Only the stretch of the listing below that runs from the line with "Definition crowded : @state" through the line with "End Reference." is to be printed, exactly and with both ends.
═══ INPUT RECORDS
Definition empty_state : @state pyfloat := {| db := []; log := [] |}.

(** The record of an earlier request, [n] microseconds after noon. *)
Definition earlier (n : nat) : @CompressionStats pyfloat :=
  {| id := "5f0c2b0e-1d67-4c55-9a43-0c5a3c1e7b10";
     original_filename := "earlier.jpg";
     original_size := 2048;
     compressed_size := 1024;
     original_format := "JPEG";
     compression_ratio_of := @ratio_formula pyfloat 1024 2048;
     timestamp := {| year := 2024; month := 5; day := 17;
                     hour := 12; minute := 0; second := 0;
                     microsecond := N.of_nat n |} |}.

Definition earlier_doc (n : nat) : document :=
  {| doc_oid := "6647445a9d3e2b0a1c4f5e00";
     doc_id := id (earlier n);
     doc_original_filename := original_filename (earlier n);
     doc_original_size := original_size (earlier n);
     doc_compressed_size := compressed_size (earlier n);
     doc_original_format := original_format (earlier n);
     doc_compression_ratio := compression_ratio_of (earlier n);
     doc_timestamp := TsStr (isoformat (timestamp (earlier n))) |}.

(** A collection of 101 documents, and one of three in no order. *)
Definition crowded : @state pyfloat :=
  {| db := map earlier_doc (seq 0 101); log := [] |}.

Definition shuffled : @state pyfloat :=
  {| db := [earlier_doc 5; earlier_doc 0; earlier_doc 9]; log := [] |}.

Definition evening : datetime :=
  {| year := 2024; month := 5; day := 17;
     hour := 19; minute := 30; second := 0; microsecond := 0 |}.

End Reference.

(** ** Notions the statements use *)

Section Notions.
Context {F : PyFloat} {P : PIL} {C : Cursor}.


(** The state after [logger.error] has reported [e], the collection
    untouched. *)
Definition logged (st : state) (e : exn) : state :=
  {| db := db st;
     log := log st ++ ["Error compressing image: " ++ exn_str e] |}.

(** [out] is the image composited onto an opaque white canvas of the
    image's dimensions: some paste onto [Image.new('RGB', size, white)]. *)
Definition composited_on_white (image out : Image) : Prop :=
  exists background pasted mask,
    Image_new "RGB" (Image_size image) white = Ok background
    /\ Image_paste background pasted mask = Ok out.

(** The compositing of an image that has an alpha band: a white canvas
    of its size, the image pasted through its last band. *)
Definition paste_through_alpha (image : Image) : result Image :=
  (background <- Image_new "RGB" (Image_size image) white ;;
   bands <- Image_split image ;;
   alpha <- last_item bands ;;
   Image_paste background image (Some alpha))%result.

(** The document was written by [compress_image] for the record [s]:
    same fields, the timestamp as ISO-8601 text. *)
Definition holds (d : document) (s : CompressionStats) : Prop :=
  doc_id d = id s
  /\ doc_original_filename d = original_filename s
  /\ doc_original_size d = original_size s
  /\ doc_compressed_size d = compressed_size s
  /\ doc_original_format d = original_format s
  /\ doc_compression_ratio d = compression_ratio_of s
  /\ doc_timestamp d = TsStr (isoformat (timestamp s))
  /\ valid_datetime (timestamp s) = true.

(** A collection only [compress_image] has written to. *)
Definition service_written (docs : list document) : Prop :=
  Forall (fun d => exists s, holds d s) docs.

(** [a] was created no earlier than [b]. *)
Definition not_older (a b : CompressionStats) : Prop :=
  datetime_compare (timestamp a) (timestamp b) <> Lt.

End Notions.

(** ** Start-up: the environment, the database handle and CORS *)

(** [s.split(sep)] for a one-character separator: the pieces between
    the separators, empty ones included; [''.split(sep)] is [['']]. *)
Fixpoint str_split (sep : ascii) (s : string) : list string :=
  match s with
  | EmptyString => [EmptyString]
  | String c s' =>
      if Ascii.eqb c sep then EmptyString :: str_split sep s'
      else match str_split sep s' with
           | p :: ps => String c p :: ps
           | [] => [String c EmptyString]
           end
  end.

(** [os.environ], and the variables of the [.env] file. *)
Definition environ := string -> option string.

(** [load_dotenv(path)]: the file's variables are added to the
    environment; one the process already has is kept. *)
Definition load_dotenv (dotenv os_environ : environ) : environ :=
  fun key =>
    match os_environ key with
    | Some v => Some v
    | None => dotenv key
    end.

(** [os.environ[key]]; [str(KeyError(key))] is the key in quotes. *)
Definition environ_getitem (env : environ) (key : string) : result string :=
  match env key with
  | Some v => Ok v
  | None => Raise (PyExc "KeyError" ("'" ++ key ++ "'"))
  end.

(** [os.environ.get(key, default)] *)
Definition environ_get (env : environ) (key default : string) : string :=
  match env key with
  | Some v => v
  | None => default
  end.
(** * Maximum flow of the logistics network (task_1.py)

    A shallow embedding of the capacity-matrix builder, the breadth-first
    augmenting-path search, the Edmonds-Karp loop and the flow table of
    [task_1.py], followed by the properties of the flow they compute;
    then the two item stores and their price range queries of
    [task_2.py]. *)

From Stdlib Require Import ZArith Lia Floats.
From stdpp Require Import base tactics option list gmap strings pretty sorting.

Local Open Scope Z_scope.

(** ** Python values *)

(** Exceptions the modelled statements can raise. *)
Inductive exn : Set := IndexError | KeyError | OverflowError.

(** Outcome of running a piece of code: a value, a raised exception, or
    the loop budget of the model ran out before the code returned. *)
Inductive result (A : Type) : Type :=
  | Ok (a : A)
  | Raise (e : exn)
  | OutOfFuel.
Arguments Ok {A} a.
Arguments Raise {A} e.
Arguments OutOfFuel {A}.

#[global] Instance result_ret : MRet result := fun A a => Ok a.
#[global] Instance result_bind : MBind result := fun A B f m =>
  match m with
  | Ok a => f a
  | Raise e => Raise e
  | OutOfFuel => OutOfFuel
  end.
══════
## SOLVED EXERCISE
Definition crowded : @state pyfloat :=
  {| db := map earlier_doc (seq 0 101); log := [] |}.

Definition shuffled : @state pyfloat :=
  {| db := [earlier_doc 5; earlier_doc 0; earlier_doc 9]; log := [] |}.

Definition evening : datetime :=
  {| year := 2024; month := 5; day := 17;
     hour := 19; minute := 30; second := 0; microsecond := 0 |}.

End Reference.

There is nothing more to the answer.